Water and climate change The more fresh water becomes contaminated, the less fresh water will be available. Adding to that is the impact of climate change that will cause major changes in the precipitation pattern, water cycle and its geographical distribution. Some regions will receive less precipitation, some more, and this will significantly affect local economic development. For drought stricken African countries, the Intergovernmental Panel on Climate Change (IPPC) predicts that by 2020, in Africa, between 75-250 million people will be exposed to increasing water stress and that in some countries crops from rain fed agriculture may be reduced by 50%. And in Asia, freshwater availability is also projected to decrease. Heavy rainfalls create another way of water pollution as they flush pollutants and soil into surface water. Storm-water runoff is one of the most significant threats to ecosystems and freshwater supply. Leaked motor oil on streets and parking lots, detergents, other toxic chemicals coming from landfills or waste dumps, are other sources of pollution. Through heavy

rainfalls and floods chemicals can dissolve and infiltrate groundwater and concentrate in lakes, rivers and sea. Non-point source pollution can be linked to the creation of large dead zone in the sea.

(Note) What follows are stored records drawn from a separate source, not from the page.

(** * django-smart-lists: the query-string codec, the sort-token state
      machine and the filter options of [smart_lists/helpers.py]

    The development embeds the pure part of [helpers.py] in Rocq:
    - [QueryParamsMixin.get_url_with_query_params] (the query-string codec),
    - [SmartOrder] (decoding of the sort token and the three link builders),
    - [SmartFilterValue] and [SmartFilter.get_values] (filter options).

    Python values are modelled as the code uses them: strings are
    [String.string] (byte strings), integers are [Z] (column ids, which are
    positions counted from 1, are [N]), dictionaries are association lists in
    insertion order, and a raised exception is an explicit [Raise] result. *)

From Stdlib Require Import List String Ascii NArith ZArith Lia Bool.
From Stdlib Require Import DecimalString DecimalPos DecimalN.
Import ListNotations.

Local Open Scope list_scope.
Local Open Scope string_scope.

(* ================================================================== *)
(** ** Exceptions *)

Module Py.

(** The exceptions the embedded code can raise. *)
Inductive exn : Type :=
| IndexError        (* [value[0]] on an empty list *)
| ValueError        (* [int(c)] on a string that is not a number *)
| AttributeError    (* [.split] / [.replace] on [None] or on a list *)
| TypeError         (* [urlencode] on a [None] value *)
| FieldDoesNotExist (* [model._meta.get_field] on an unknown name *).

Inductive result (A : Type) : Type :=
| Ok (a : A)
| Raise (e : exn).

Arguments Ok {A} a.
Arguments Raise {A} e.

Definition bind {A B : Type} (r : result A) (k : A -> result B) : result B :=
  match r with
  | Ok a => k a
  | Raise e => Raise e
  end.

Definition succeeds {A : Type} (r : result A) : Prop := exists a, r = Ok a.
Definition fails {A : Type} (r : result A) : Prop := exists e, r = Raise e.

(** [[f(x) for x in l]]: left to right, the first exception aborts. *)
Fixpoint mapM {A B : Type} (f : A -> result B) (l : list A) : result (list B) :=
  match l with
  | [] => Ok []
  | x :: xs =>
      bind (f x) (fun y => bind (mapM f xs) (fun ys => Ok (y :: ys)))
  end.

End Py.

Import Py.

Notation "x <- c1 ;; c2" := (Py.bind c1 (fun x => c2))
  (at level 61, c1 at next level, right associativity).

(* ================================================================== *)
(** ** Python string primitives used by the code *)

Module PyStr.

(** [s.split(sep)] for a one-character separator: never an empty list. *)
Fixpoint split (sep : ascii) (s : string) : list string :=
  match s with
  | EmptyString => [EmptyString]
  | String a rest =>
      if Ascii.eqb a sep then EmptyString :: split sep rest
      else match split sep rest with
           | [] => [String a EmptyString]
           | x :: xs => String a x :: xs
           end
  end.

(** [s.replace(c, "")] for a one-character [c]. *)
Fixpoint remove_char (c : ascii) (s : string) : string :=
  match s with
  | EmptyString => EmptyString
  | String a rest =>
      if Ascii.eqb a c then remove_char c rest
      else String a (remove_char c rest)
  end.

(** [s.startswith(c)] for a one-character [c]. *)
Definition startswith (c : ascii) (s : string) : bool :=
  match s with
  | EmptyString => false
  | String a _ => Ascii.eqb a c
  end.

(** [sep.join(l)]. *)
Definition join (sep : string) (l : list string) : string := String.concat sep l.

(** Truth value of a string: non-empty. *)
Definition truthy (s : string) : bool :=
  match s with EmptyString => false | String _ _ => true end.

(** [str(n)] for a non-negative integer. *)
Definition of_N (n : N) : string := NilZero.string_of_uint (N.to_uint n).

(** [str(z)] for an integer. *)
Definition of_Z (z : Z) : string := NilZero.string_of_int (Z.to_int z).

(** [int(s)] on the strings of the token grammar: a non-empty run of ASCII
    decimal digits gives its value (leading zeros allowed), anything else,
    the empty string included, raises [ValueError].  The code only applies
    [int] after removing every ["-"], so the value is never negative.
    (Python also accepts surrounding blanks, a ["+"] and ["_"] between
    digits; these spellings are read as malformed here.) *)
Definition int (s : string) : result N :=
  match NilZero.uint_of_string s with
  | Some d => Ok (N.of_uint d)
  | None => Raise ValueError
  end.

End PyStr.

(* ================================================================== *)
(** ** Values and dictionaries *)

(** A value of the incoming query-parameter mapping: one string, or the
    list of strings of a repeated key ([type(value) == list]). *)
Inductive param : Type :=
| Single (s : string)
| Multi (l : list string).

(** A value the code itself puts into a query: [None] (the "no value"
    sentinel), a string, or an integer (a column id, a choice value). *)
Inductive value : Type :=
| VNone
| VStr (s : string)
| VInt (z : Z).

Definition is_none (v : value) : bool :=
  match v with VNone => true | _ => false end.

(** Python [==] on these values: a string never equals an integer. *)
Definition value_eqb (a b : value) : bool :=
  match a, b with
  | VNone, VNone => true
  | VStr s, VStr t => String.eqb s t
  | VInt x, VInt y => Z.eqb x y
  | _, _ => false
  end.

(** [str(v)]. *)
Definition str_value (v : value) : string :=
  match v with
  | VNone => "None"
  | VStr s => s
  | VInt z => PyStr.of_Z z
  end.

Module Dict.

(** A [dict] with string keys, in insertion order.  The keys of a Python
    dictionary are distinct; [get] reads the first entry of a key and [set]
    writes it, so the lemmas below do not need that as a hypothesis. *)
Definition t (V : Type) : Type := list (string * V).

Section Ops.
Context {V : Type}.

Fixpoint get (d : t V) (k : string) : option V :=
  match d with
  | [] => None
  | (k', v) :: rest => if String.eqb k' k then Some v else get rest k
  end.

For example, a sea area in the Gulf of Mexico with not enough dissolved oxygen is often referred to as a dead zone because most marine life cannot survive in it. Habitats that would normally be teeming with life become essentially biological marine deserts. The amount of oxygen in water is one of the most important indicators for water quality. The lack of oxygen is an indicator of water pollution by organic matter. Oxygen is consumed by bacteria during biodegradation. Some marine species have very defined lower limits of dissolved oxygen that they can tolerate. Most fish cannot survive in water with a dissolved oxygen concentration of less than 8 ppm (parts per million). An increase in oxygen indicates improvement in water quality. In summary, ongoing climate change will mean that the freshwater supply, whether in high or low rainfall regions, will lead to more freshwater scarcity and uncertainty for a growing population. In view of an increasing world population, water management requires stricter legislation to prevent water pollution, the need for better water supply, and cooperation between countries and communities, especially when rivers and lakes draw borderlines between countries.